=== WORK INSTRUCTION ===
Copy every line of the entries that includes the word "timer".

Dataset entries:
(** * fw/bno055_steps/wifi.ino: WiFi connector and telemetry sender

    A shallow embedding of the firmware glue in [wifi.ino] and the
    properties of its retry and polling loops.

    The file talks to the outside world only through vendor calls
    ([WiFi], [HTTPClient], [Serial], [delay]), the timer register [T1C]
    and the collaborator [sos_mode].  Each such call is an event of a
    trace; what the world answers ([WiFi.status()], [https.begin],
    [https.POST]) comes from an environment of answer sequences. *)

From Stdlib Require Import ZArith List String Ascii Bool Lia.
Import ListNotations.
Local Open Scope Z_scope.

(** ** Platform types *)

(** [wl_status_t] of the ESP8266 core, with the numeric value of each
    enumerator. *)
Inductive wl_status_t : Set :=
| WL_NO_SHIELD
| WL_IDLE_STATUS
| WL_NO_SSID_AVAIL
| WL_SCAN_COMPLETED
| WL_CONNECTED
| WL_CONNECT_FAILED
| WL_CONNECTION_LOST
| WL_WRONG_PASSWORD
| WL_DISCONNECTED.

Definition wl_value (s : wl_status_t) : Z :=
  match s with
  | WL_NO_SHIELD => 255
  | WL_IDLE_STATUS => 0
  | WL_NO_SSID_AVAIL => 1
  | WL_SCAN_COMPLETED => 2
  | WL_CONNECTED => 3
  | WL_CONNECT_FAILED => 4
  | WL_CONNECTION_LOST => 5
  | WL_WRONG_PASSWORD => 6
  | WL_DISCONNECTED => 7
  end.

(** [a == b] on the enumeration. *)
Definition wl_eqb (a b : wl_status_t) : bool := wl_value a =? wl_value b.

Inductive WiFiMode : Set := WIFI_OFF | WIFI_STA | WIFI_AP | WIFI_AP_STA.

(** ** Events *)

(** One constructor per call that leaves the file, and [ET1CWrite] for
    an assignment to the register [T1C].  [ECall] and [EReturn] are
    ghost events: they bracket one run of the single-shot sender, so
    that invocations and returned statuses can be counted. *)
Inductive Event : Type :=
| EWiFiMode (m : WiFiMode)
| EWiFiBegin (ssid_ password_ : string)
| EWiFiStatus (s : wl_status_t)
| ESerialPrint (s : string)
| ESerialPrintln (s : string)
| ESerialPrintf (fmt : string) (code : Z) (arg : string)
| EDelay (ms : Z)
| ESosMode
| ET1CWrite (v : Z)
| EClientNew
| EHttpClientNew
| EClientSetInsecure
| EClientSetTimeout (ms : Z)
| EHttpsBegin (url : string) (ok : bool)
| EHttpsAddHeader (name value : string)
| EHttpsPost (body : string) (code : Z)
| EHttpsGetString (body : string)
| EHttpsEnd
| ECall (post_data : string)
| EReturn (code : Z).

(** ** Environment and state *)

(** What the outside answers.  [wifi_readings k] is the answer to the
    [k]-th [WiFi.status()] call, [begin_answers k] the result of the
    [k]-th [https.begin], [post_answers k] the status code and body of
    the [k]-th POST.  [sos_mode] is defined outside this file:
    [sos_returns] says whether it hands control back or blocks for
    good, and [sos_T1C v] is the value it leaves in [T1C] when it
    finds [v] there. *)
Record Env : Type := mkEnv {
  wifi_readings : nat -> wl_status_t;
  begin_answers : nat -> bool;
  post_answers : nat -> Z * string;
  sos_returns : bool;
  sos_T1C : Z -> Z
}.

(** The timer control register and how many answers were consumed. *)
Record State : Type := mkState {
  T1C : Z;
  wifi_reads : nat;
  begins : nat;
  posts : nat
}.

Definition set_T1C (v : Z) (st : State) : State :=
  mkState v (wifi_reads st) (begins st) (posts st).
Definition next_wifi (st : State) : State :=
  mkState (T1C st) (S (wifi_reads st)) (begins st) (posts st).
Definition next_begin (st : State) : State :=
  mkState (T1C st) (wifi_reads st) (S (begins st)) (posts st).
Definition next_post (st : State) : State :=
  mkState (T1C st) (wifi_reads st) (begins st) (S (posts st)).

(** ** The monad of the embedding *)

(** A run returns a value, or is stuck for good inside [sos_mode], or
    the model ran out of loop fuel.  The first two carry the state
    reached and the events emitted, oldest first. *)
Inductive Outcome (A : Type) : Type :=
| Returned (a : A) (st : State) (evs : list Event)
| Halted (st : State) (evs : list Event)
| OutOfFuel.
Arguments Returned {A} a st evs.
Arguments Halted {A} st evs.
Arguments OutOfFuel {A}.

Definition M (A : Type) : Type := State -> Outcome A.

Definition ret {A : Type} (a : A) : M A := fun st => Returned a st [].

(** [o] with the events [evs] emitted before it. *)
Definition prepend {A : Type} (evs : list Event) (o : Outcome A) : Outcome A :=
  match o with
  | Returned a st ev => Returned a st (evs ++ ev)
  | Halted st ev => Halted st (evs ++ ev)
  | OutOfFuel => OutOfFuel
  end.

Definition bind {A B : Type} (m : M A) (f : A -> M B) : M B :=
  fun st =>
    match m st with
    | Returned a st1 ev1 => prepend ev1 (f a st1)
    | Halted st1 ev1 => Halted st1 ev1
    | OutOfFuel => OutOfFuel
    end.

Notation "x <- m ;; k" := (bind m (fun x => k))
  (at level 61, m at next level, right associativity).
Notation "m ;; k" := (bind m (fun _ => k))
  (at level 61, right associativity).

Definition emit (e : Event) : M unit := fun st => Returned tt st [e].

Definition events {A : Type} (o : Outcome A) : list Event :=
  match o with
  | Returned _ _ evs => evs
  | Halted _ evs => evs
  | OutOfFuel => []
  end.

Definition final_state {A : Type} (o : Outcome A) : option State :=
  match o with
  | Returned _ st _ => Some st
  | Halted st _ => Some st
  | OutOfFuel => None
  end.

Definition result {A : Type} (o : Outcome A) : option A :=
  match o with
  | Returned a _ _ => Some a
  | _ => None
  end.

(** ** Constants of the file *)

Definition nl : string := String (ascii_of_nat 10) EmptyString.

=== RESPONSE TO THIS TASK ===
    ([WiFi], [HTTPClient], [Serial], [delay]), the timer register [T1C]
(** The timer control register and how many answers were consumed. *)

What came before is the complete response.